The first issue was whether the Appellant purchased the undivided interest in the technical data for the “purpose of exploration” as required by paragraph (a) of the definition of “Canadian Exploration Expense” in subsection 66.1(6).  In looking at this purpose test, courts must look to what was actually done on the ground of or with the seismic data: Global Communications Ltd. v. R.,  99 DTC 5377; Petro-Canada v. The Queen., 2004 FCA 158.  What is required is some connection between the purchased seismic data and actual exploration work – either in the form of actual exploration or in the form of a credible plan for the use of the data in an exploration program within a reasonable time after its acquisition (para 53).

The second issue was determining the correct “cost amount” of the technical data purchased for purposes of the Canadian Exploration Expense.   The Crown conceded that the promissory note was not a “contingent liability”, leading the court to conclude that the amount of the promissory note is equal to an “incurred expense” (para 58).  The Minister relied on section 67 of the ITA to stated that any expense in excess of the cash payment made and the future liability actually incurred (50% of net licencing revenues for 9 years) is unreasonable.

In determining whether an expense is unreasonable, is to ask whether a reasonable businessman would have contracted to pay such an amount having only the consideration of the appellant in mind: Gabco Limited v. Minister of National Revenue, [1968] 2 Ex.C.R. 511; Petro-Canada v. The Queen., 2004 FCA 158.  Reasonableness is a question of fact and paying fair market value for something (a matter not challenged by the Minister in this case) is prima facie reasonable.  It is a question of fact whether paying more than FMV in the circumstances is reasonable or not.

Where an asset is difficult to value, and the sale is at arm’s length, it is not appropriate to challenge the business judgment of the taxpayer:  McLarty v. The Queen, 2005 TCC 55.

The court also allowed the interest deduction claimed by the Appellant as the liability to pay interest was a real one and interest was in fact paid.

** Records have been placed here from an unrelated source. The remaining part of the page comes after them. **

(** One row of a page: the statistics, and the value to write. *)
Definition consider (ring : KeyRing) (col : CiphertextColumn) (c : Cell) (st : ColumnStats) : VaultM (ColumnStats * option string) :=
  match truthy_text (ce_value c) with
  | None => mret (st, None)
  | Some value =>
      if negb (ce_where c) then mret (st, None)
      else
        let st := scanned st in
        if has_prefix (cc_plainPrefix col) value then
          n ← ring_draws 3; x ← lift (encrypt n value ring (Some (ce_binding c))); mret (from_key "bare" st, Some x)
        else
          '(version, keyId) ← lift (inspectCiphertext value);
          if bool_decide (version = 3%Z) && bool_decide (keyId = kr_activeId ring) then mret (st, None)
          else
            match decrypt value ring (Some (ce_binding c)) true with
            | Throw err => if is_unknown_key err then throw err else mret (unreadable st, None)
            | Ret plain => n ← ring_draws 3; x ← lift (encrypt n plain ring (Some (ce_binding c))); mret (from_key keyId st, Some x)
            end
  end.

Fixpoint consider_rows (ring : KeyRing) (col : CiphertextColumn) (rows : list (string * Cell)) (st : ColumnStats) (updates : list (string * string)) :
    VaultM (ColumnStats * list (string * string)) :=
  match rows with
  | [] => mret (st, updates)
  | (id, c) :: rows' =>
      '(st, x) ← consider ring col c st;
      consider_rows ring col rows' st (match x with Some x => updates ++ [(id, x)] | None => updates end)
  end.

(** In one transaction. *)
Definition write_all (col : CiphertextColumn) (updates : list (string * string)) : VaultM unit := λ v,
  (Ret tt, foldl (λ v u, cc_write col now u.1 u.2 v) v updates).

Definition ahead (upto : option string) (key : string) : bool := match upto with Some a => negb (String.leb key a) | None => true end.

(** [SELECT .. WHERE key > upto ORDER BY key LIMIT batchSize] *)
Definition cell_page (col : CiphertextColumn) (batchSize : nat) (upto : option string) (v : Vault) : list (string * Cell) :=
  take batchSize (sql_select_by_id (λ k _, ahead upto k) (cc_cells col v)).

(** Page by page; [fuel] bounds the pages. *)
Fixpoint rewrap_pages (fuel : nat) (ring : KeyRing) (dryRun : bool) (batchSize : nat) (col : CiphertextColumn) (upto : option string) (st : ColumnStats) :
    VaultM ColumnStats :=
  match fuel with
  | O => mret st
  | S fuel' =>
      v ← get;
      match last (cell_page col batchSize upto v) with
      | None => mret st
      | Some (key, _) =>
          '(st, updates) ← consider_rows ring col (cell_page col batchSize upto v) st [];
          _ ← (if bool_decide (updates = []) || dryRun then mret tt else write_all col updates);
          let st := add_rewrapped (length updates) st in
          if (length (cell_page col batchSize upto v) <? batchSize)%nat then mret st
          else rewrap_pages fuel' ring dryRun batchSize col (Some key) st
      end
  end.

Definition rewrap_column (ring : KeyRing) (dryRun : bool) (batchSize : nat) (col : CiphertextColumn) : VaultM ColumnStats :=
  v ← get; rewrap_pages (S (size (cc_cells col v))) ring dryRun batchSize col None (MkStats (cc_name col) 0 0 0 []).

Fixpoint rewrap_columns (ring : KeyRing) (dryRun : bool) (batchSize : nat) (cols : list CiphertextColumn) : VaultM (list ColumnStats) :=
  match cols with
  | [] => mret []
  | col :: cols' => st ← rewrap_column ring dryRun batchSize col; sts ← rewrap_columns ring dryRun batchSize cols'; mret (st :: sts)
  end.

(** *** Rows from before the account keys

    A program with no other beside it, run to its end; what it would wait for never
    comes. *)
Fixpoint alone {A} (p : prog KeyStore A) : M KeyStore A := λ s,
  match p with
  | Done o => (o, s)
  | Stmt X _ g m k => if g s then let '(o, s') := m now s in alone (k o) s' else (Throw (js_error "waits for ever"), s)
  end.

Record SyncReport := MkSyncReport { sr_accounts : nat; sr_blobsRewrapped : nat; sr_blobsDropped : nat; sr_sessionsUnreadable : nat }.
Record StateReport := MkStateReport { pr_accounts : nat; pr_rowsRewrapped : nat; pr_rowsUnreadable : nat }.

(** What the migration carries from session to session. *)
Record Migration := MkMigration { mi_seen : gset string; mi_migrated : gset string; mi_sync : SyncReport; mi_private : StateReport }.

In responding to the Minister’s “sham argument” – that the transaction was conducted with an element of deceit so as to create an illusion meant to deceive the tax man by disguising reality: Stubart Investments Ltd. v. The Queen, [1984] 1 SCR 536 pages 545-46 – the court stated that what is required is:

  • an intention of the parties to the transaction
  • to give a false appearance
  • that the legal rights and obligations have been created that are different from the actual legal rights and obligations of the parties

[for a summary of the Sham Doctrine see HERE]

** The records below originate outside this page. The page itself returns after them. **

(* ===== verification/RpcFacts.v ===== *)
(** What the callers of a helper worker may rely on: every call is answered once
    or still waits for a worker that can answer it, and an error arrives as it was
    thrown. *)
From S2P Require Import Prelude Json Numbers SubmitFailure WorkerProtocol WorkerRpc.

(** ** The invariant *)

Lemma once_in_log {A} (l : list (nat * A)) c : NoDup l.*1 → c ∈ l.*1 → length (filter (λ a, a.1 = c) l) = 1.
Proof.
  induction l as [|[d a] l IH]; [by intros _ ?%not_elem_of_nil|]. rewrite fmap_cons. intros [Hn Hl]%NoDup_cons Hc. rewrite filter_cons. cbn [fst].
  case_decide as Hd; [subst d|by apply IH; [|apply elem_of_cons in Hc as [->|?]]]. rewrite list_filter_none; [done|].
  intros b Hb Hbc. apply Hn. cbn. rewrite <- Hbc. exact (list_elem_of_fmap_2 fst _ _ Hb).
Qed.

Section Invariant.
Context {Arg V : Type} (opts : WorkerRpcClientOptions).
Implicit Types (s : Rpc (Arg := Arg) (V := V)) (p : PendingRpc (Arg := Arg)) (c w : nat).

Definition waiting s : list nat := omap wt_call (rc_waits s).
Definition answered s : list nat := (rc_answers s).*1.
Definition sends s c : nat := length (filter (λ e, e.1 = c) (rc_posts s)).

(** Neither sent nor timed. *)
Definition idle p : Prop := p_sentTo p = None ∧ p_port p = None ∧ p_timer p = None ∧ p_started p = false.

(** Held by a worker that has not exited, whose port is open, with the timer
    running unless the call has not begun and time is counted from then. *)
Definition at_worker (g : option nat) s p : Prop :=
  ∃ pt t, p_sentTo p = Some (pt_worker pt) ∧ p_port p = Some pt ∧
    rc_threads s !! pt_worker pt = Some t ∧ (th_exited t = false ∨ g = Some (pt_worker pt)) ∧
    (p_timer p = Some pt ∨ p_timer p = None ∧ op_budgetFromStart opts = true ∧ p_started p = false).

Definition call_state (g : option nat) s c p : Prop :=
  if p_settled p then c ∉ rc_pending s ∧ c ∉ waiting s ∧ c ∉ rc_dropped s ∧ c ∈ answered s ∧ idle p
  else c ∈ rc_pending s ∧ c ∉ answered s ∧
       ((c ∈ waiting s ∧ c ∉ rc_dropped s ∧ idle p) ∨ (c ∉ waiting s ∧ c ∈ rc_dropped s ∧ idle p) ∨
        (c ∉ waiting s ∧ c ∉ rc_dropped s ∧ at_worker g s p)).

(** A call that a handler has in its hands. *)
Definition in_hand s c p : Prop :=
  p_settled p = false ∧ c ∈ rc_pending s ∧ c ∉ answered s ∧ c ∉ waiting s ∧ c ∉ rc_dropped s ∧ idle p.

Definition send_count s c p : Prop :=
  sends s c ≤ 1 + Nat.b2n (p_resent p) ∧ (p_settled p = false → idle p → c ∉ rc_dropped s → sends s c ≤ Nat.b2n (p_resent p)) ∧
  (p_resent p = true → op_terminateOnTimeout opts = true).

Definition unknown s c : Prop :=
  c ∉ rc_pending s ∧ c ∉ waiting s ∧ c ∉ answered s ∧ c ∉ rc_dropped s ∧ c ∉ (rc_posts s).*1.

Definition fine (g x : option nat) s c p : Prop :=
  (if bool_decide (x = Some c) then in_hand s c p else call_state g s c p) ∧ send_count s c p.

(** [g]: a worker whose exit is being handled; [x]: a call a handler has in its
    hands. *)
Record wf (g x : option nat) s : Prop := {
  wf_call : ∀ c p, rc_calls s !! c = Some p → fine g x s c p;
  wf_unknown : ∀ c, rc_calls s !! c = None → unknown s c ∧ x ≠ Some c;
  wf_answers : NoDup (answered s);
  wf_waits : NoDup (waiting s);
  wf_client : ∀ w, rc_client s = Some w → ∃ t, rc_threads s !! w = Some t ∧ th_exited t = false;
  wf_exited : ∀ w t, rc_threads s !! w = Some t → th_exited t = true → th_ready t ≠ NotYet;
  wf_awaits : ∀ k w, k ∈ rc_waits s → wt_on k = Await w → w < length (rc_threads s);
  wf_restart : is_Some (rc_restartingWorker s) → op_terminateOnTimeout opts = true }.

Lemma wf_initial : wf None None no_rpc.
Proof.
  split; cbn; try by constructor. all: try done.
  - intros c _. split; [|done]. unfold unknown. cbn. set_solver.
  - set_solver.
Qed.

(** What a handler does to other calls does not matter. *)
Lemma fine_same g x x' s s' c p :
  fine g x s c p → (x = Some c ↔ x' = Some c) →
  (c ∈ rc_pending s' ↔ c ∈ rc_pending s) → (c ∈ waiting s' ↔ c ∈ waiting s) → (c ∈ answered s' ↔ c ∈ answered s) →
  (c ∈ rc_dropped s' ↔ c ∈ rc_dropped s) → sends s' c = sends s c → (at_worker g s p → at_worker g s' p) → fine g x' s' c p.
Proof.
  unfold fine, in_hand, call_state, send_count. intros [Hk Hn] Hx Hp Hw Ha Hd -> Hh.
  rewrite (bool_decide_ext _ _ Hx) in Hk. split; [|naive_solver]. case_bool_decide; [naive_solver|]. destruct (p_settled p); naive_solver.
Qed.

(** *** Settling *)

Lemma settled_call g x s c p a :
  wf g x s → rc_calls s !! c = Some p → p_settled p = false → c ∉ waiting s → c ∉ rc_dropped s →
  wf g (if bool_decide (x = Some c) then None else x) (settle c a s).
Proof.
  intros H Hc Hs Hw Hdr. unfold settle. rewrite Hc, Hs.
  assert (c ∉ answered s) as Hna.
  { destruct (wf_call _ _ _ H _ _ Hc) as [Hk _]. unfold in_hand, call_state in Hk. rewrite Hs in Hk. case_bool_decide; naive_solver. }
  assert (∀ d, d ≠ c → x = Some d ↔ (if bool_decide (x = Some c) then None else x) = Some d) as Hx by (intros; case_bool_decide; naive_solver).
  destruct H as [Hcall Hunk Hans Hwait Hcl Hex Haw Hre]. split; cbn; try done.
  - intros d q Hd. destruct (decide (d = c)) as [->|Hne].
    + rewrite lookup_alter, decide_True, Hc in Hd by done. injection Hd as <-.
      destruct (Hcall _ _ Hc) as [_ Hn]. split.
      * rewrite bool_decide_eq_false_2 by (case_bool_decide; naive_solver). unfold call_state, answered, idle. cbn.
        rewrite list_elem_of_filter, fmap_app, elem_of_app. cbn. set_solver.
      * unfold send_count, sends in *. cbn. naive_solver.
    + rewrite lookup_alter_ne in Hd by done. apply (fine_same _ _ _ _ _ _ _ (Hcall _ _ Hd) (Hx _ Hne)); try done; cbn.
      * rewrite list_elem_of_filter. naive_solver.
      * unfold answered. cbn. rewrite fmap_app. set_solver.
  - intros d Hd. assert (d ≠ c) as Hne by (intros ->; by rewrite lookup_alter, decide_True, Hc in Hd). rewrite lookup_alter_ne in Hd by done.
    destruct (Hunk _ Hd) as [Hu ?]. split; [|rewrite <- (Hx _ Hne); done].
    unfold unknown, waiting, answered in *. cbn. rewrite list_elem_of_filter, fmap_app. set_solver.
  - unfold answered in *. cbn. rewrite fmap_app. apply NoDup_app. split_and!; [done| |by apply NoDup_singleton]. set_solver.
Qed.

Here, the required elements of a Sham were not present in the transactions carried on by the Appellant or the Joint Venture.  Any claims of Sham relate to transactions by other entities.  The court said:

[78]        In my opinion, the Crown cannot apply the doctrine of sham to only a part of a particular transaction while considering another part of the same transaction as being legally valid and effective. For example, I have difficulty with the Crown being permitted to apply the doctrine of sham to only that part of the acquisition by the appellant of an undivided interest in the Seismic Data that was paid for by the appellant’s Promissory Note.

[…]

[88]        Considering the evidence before me, I cannot accept the Crown’s position that the creation of the Joint Venture and the transactions carried on by it and by Compton Petroleum Corporation on its behalf were mere window dressing intended to deceive the Minister. The legal rights and obligations created by the said transactions were not different from the actual legal rights and obligations of the parties. The way in which the financial statements of the Joint Venture were presented is not relevant in the circumstances because the issue does not involve determining whether or not the Joint Venture was an oil and gas entity for accounting purposes or whether or not the licensing revenues derived from the Seismic Data were incidental to the exploration activities of the Joint Venture or were related to a separate business. The financial statements of the Joint Venture were audited financial statements with no qualified opinion. As such, they were accurate and reliable.